[Dataset records]
===============

(** * Suspension components: control arm, rocker, shock, LongAccel

    A shallow embedding of [components.py].  Python and sympy numbers are
    idealised as real numbers; the two non-finite values that sympy's
    division produces ([zoo] and [nan]) are kept as separate constructors
    of [num], because the source divides by moment arms without a test.
    Reference frames are mutable Python objects that links hold by
    reference, so they live in a store indexed by references. *)

From Stdlib Require Import Reals Lra Lia Bool String Ascii List.
Import ListNotations.

Local Open Scope R_scope.

(** ** Sympy scalars *)

(** A sympy number as the moment balance sees it: a finite real,
    complex infinity ([zoo], the value of [x / 0] for [x <> 0]) or [nan]
    (the value of [0 / 0]). *)
Inductive num : Type :=
| Fin (r : R)
| Zoo
| Nan.

Definition is_finite (n : num) : bool :=
  match n with
  | Fin _ => true
  | _ => false
  end.

Definition nopp (a : num) : num :=
  match a with
  | Fin x => Fin (- x)
  | Zoo => Zoo
  | Nan => Nan
  end.

Definition nadd (a b : num) : num :=
  match a, b with
  | Fin x, Fin y => Fin (x + y)
  | Nan, _ | _, Nan => Nan
  | Zoo, Zoo => Nan
  | Zoo, Fin _ | Fin _, Zoo => Zoo
  end.

Definition nsub (a b : num) : num := nadd a (nopp b).

Definition nmul (a b : num) : num :=
  match a, b with
  | Fin x, Fin y => Fin (x * y)
  | Nan, _ | _, Nan => Nan
  | Zoo, Zoo => Zoo
  | Zoo, Fin y => if Req_dec_T y 0 then Nan else Zoo
  | Fin x, Zoo => if Req_dec_T x 0 then Nan else Zoo
  end.

(** [a / b] is [a * b ** -1]; [0 ** -1] is [zoo] and [zoo ** -1] is [0]. *)
Definition ninv (b : num) : num :=
  match b with
  | Fin y => if Req_dec_T y 0 then Zoo else Fin (/ y)
  | Zoo => Fin 0
  | Nan => Nan
  end.

Definition ndiv (a b : num) : num := nmul a (ninv b).

(** ** Vectors and matrices *)

(** Modelled from the spec: the [dynamics] module ([Vector], [RefFrame],
    [make_rotation]) is imported by [components.py] but is not part of the
    sources at hand.  A [Vector] wraps a 3x1 matrix [v]; its operations are
    subtraction, Euclidean norm, unit vector and cross product. *)
Record Vector : Type := mkVector { vx : R; vy : R; vz : R }.

Record Matrix : Type := mkMatrix {
  m11 : R; m12 : R; m13 : R;
  m21 : R; m22 : R; m23 : R;
  m31 : R; m32 : R; m33 : R
}.

(** A vector whose entries may be non-finite: what [unit] returns. *)
Record NVector : Type := mkNVector { nx : num; ny : num; nz : num }.

Definition vzero : Vector := mkVector 0 0 0.

Definition vadd (a b : Vector) : Vector :=
  mkVector (vx a + vx b) (vy a + vy b) (vz a + vz b).

Definition vsub (a b : Vector) : Vector :=
  mkVector (vx a - vx b) (vy a - vy b) (vz a - vz b).

Definition sqnorm (a : Vector) : R :=
  vx a ^ 2 + vy a ^ 2 + vz a ^ 2.

Definition norm (a : Vector) : R := sqrt (sqnorm a).

(** [v / norm v].  For the zero vector every entry is written as [0 / 0];
    what [unit] returns there is not fixed by the spec, and no property
    below rests on that case. *)
Definition vunit (a : Vector) : NVector :=
  mkNVector (ndiv (Fin (vx a)) (Fin (norm a)))
            (ndiv (Fin (vy a)) (Fin (norm a)))
            (ndiv (Fin (vz a)) (Fin (norm a))).

Definition cross (a : Vector) (b : NVector) : NVector :=
  mkNVector
    (nsub (nmul (Fin (vy a)) (nz b)) (nmul (Fin (vz a)) (ny b)))
    (nsub (nmul (Fin (vz a)) (nx b)) (nmul (Fin (vx a)) (nz b)))
    (nsub (nmul (Fin (vx a)) (ny b)) (nmul (Fin (vy a)) (nx b))).

Definition mident : Matrix := mkMatrix 1 0 0 0 1 0 0 0 1.

Definition mvmul (m : Matrix) (v : Vector) : Vector :=
  mkVector (m11 m * vx v + m12 m * vy v + m13 m * vz v)
           (m21 m * vx v + m22 m * vy v + m23 m * vz v)
           (m31 m * vx v + m32 m * vy v + m33 m * vz v).

Definition mmul (a b : Matrix) : Matrix :=
  mkMatrix
    (m11 a * m11 b + m12 a * m21 b + m13 a * m31 b)
    (m11 a * m12 b + m12 a * m22 b + m13 a * m32 b)
    (m11 a * m13 b + m12 a * m23 b + m13 a * m33 b)
    (m21 a * m11 b + m22 a * m21 b + m23 a * m31 b)
    (m21 a * m12 b + m22 a * m22 b + m23 a * m32 b)
    (m21 a * m13 b + m22 a * m23 b + m23 a * m33 b)
    (m31 a * m11 b + m32 a * m21 b + m33 a * m31 b)
    (m31 a * m12 b + m32 a * m22 b + m33 a * m32 b)
    (m31 a * m13 b + m32 a * m23 b + m33 a * m33 b).

Definition det (m : Matrix) : R :=
  m11 m * (m22 m * m33 m - m23 m * m32 m)
  - m12 m * (m21 m * m33 m - m23 m * m31 m)
  + m13 m * (m21 m * m32 m - m22 m * m31 m).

===============

Using the entries shown above, reproduce verbatim the lines from the line bearing "mkVector (vx a - vx" to the line bearing "mkNVector (ndiv (Fin", inclusive.

  mkVector (vx a - vx b) (vy a - vy b) (vz a - vz b).

Definition sqnorm (a : Vector) : R :=
  vx a ^ 2 + vy a ^ 2 + vz a ^ 2.

Definition norm (a : Vector) : R := sqrt (sqnorm a).

(** [v / norm v].  For the zero vector every entry is written as [0 / 0];
    what [unit] returns there is not fixed by the spec, and no property
    below rests on that case. *)
Definition vunit (a : Vector) : NVector :=
  mkNVector (ndiv (Fin (vx a)) (Fin (norm a)))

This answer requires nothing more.